## EXERCISE DESCRIPTION
Please show each line of the listing where "forall" is present.

## INFORMATION SUPPLIED
(** C8. When [download_video] is given a path whose directory does not
    exist (and no regular file stands where a directory is needed, nor a
    directory at the path itself), the directory exists after the call
    whatever the fetch does; and when the fetch delivers the bytes, they
    are written to the path and the tool returns the resolved path,
    without an error. *)
Theorem download_creates_parent_directory (video_id path : string)
    (w w1 w2 : @World dl_client) (c : HeyGenApiClient)
    (status : MCPVideoStatusResponse) :
  let loc := resolve (fs w2) (parse path) in
  let url := default "" (st_video_url status) in
  @get_api_client dl_client w = (Return c, w1) ->
  @call_get_video_status dl_client c video_id w1 = (Return status, w2) ->
  truthy (st_video_url status) = true ->
  truthy (Some path) = true ->
  is_dir (fs w2) (removelast loc) = false ->
  (forall k, 0 < k -> is_file (fs w2) (take k (removelast loc)) = false) ->
  is_dir (fs w2) loc = false ->
  is_dir (fs (@Server.download_video dl_client video_id (Some path) w).2)
         (removelast loc) = true
  /\ forall data r',
       fetch_url c url (service (remote w2)) = (Return data, r') ->
       @resource_init base (loc_str loc) = None ->
       (@Server.download_video dl_client video_id (Some path) w).1
       = Return (mkGenerate (Some video_id) (Some "downloaded") (st_video_url status)
                            (Some (loc_str loc)) (Some (mkResource (loc_str loc))) None)
       /\ files (fs (@Server.download_video dl_client video_id (Some path) w).2) !! loc
          = Some data.
Proof.
  intros loc url Hg Hs Hu Hp Hmiss Hfree Hloc.
  destruct (download_spec_creates_parent c url path (remote w2) (fs w2)
              Hmiss Hfree Hloc) as (fs1 & Hdir & Hf & Hrun).
  fold loc in Hdir, Hrun.
  remember (@Server.download_video dl_client video_id (Some path) w) as res eqn:Eres.
  unfold Server.download_video, download_video_body, try_except in Eres.
  unfold bind at 1 in Eres. rewrite Hg in Eres.
  unfold bind at 1 in Eres. rewrite Hs, Hu in Eres. cbn [negb] in Eres.
  unfold destination in Eres. rewrite Hp in Eres. cbn [negb default] in Eres.
  unfold bind at 1 in Eres. unfold ret at 1 in Eres.
  unfold bind at 1 in Eres. unfold call_download_video in Eres.
  unfold bind at 1 in Eres. unfold log at 1 in Eres.
  unfold on_remote_fs in Eres.
  cbn [remote fs ApiClient.download_video Remote spec_deps] in Eres.
  fold url in Eres. change (id path) with path in Eres. rewrite Hrun in Eres.
  destruct (fetch_url c url (service (remote w2))) as [[data|e] r'] eqn:Hfetch.
  - unfold set_fs, set_remote, new_resource in Eres.
    cbn [resource_init spec_deps] in Eres.
    destruct (@resource_init base (loc_str loc)) eqn:Hres;
      unfold bind, raise, ret in Eres; subst res; cbn [fst snd fs].
    + split.
      * unfold is_dir. cbn [dirs]. exact Hdir.
      * intros data' r'' [= <- <-] [=].
    + split.
      * unfold is_dir. cbn [dirs]. exact Hdir.
      * intros data' r'' [= <- <-] _. split; [reflexivity|].
        cbn [files]. apply lookup_insert_eq.
  - unfold set_fs, set_remote, ret in Eres. subst res. cbn [fst snd fs].
    split; [exact Hdir|]. intros data r'' [=].
Qed.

## SOLUTION
  (forall k, 0 < k -> is_file (fs w2) (take k (removelast loc)) = false) ->
  /\ forall data r',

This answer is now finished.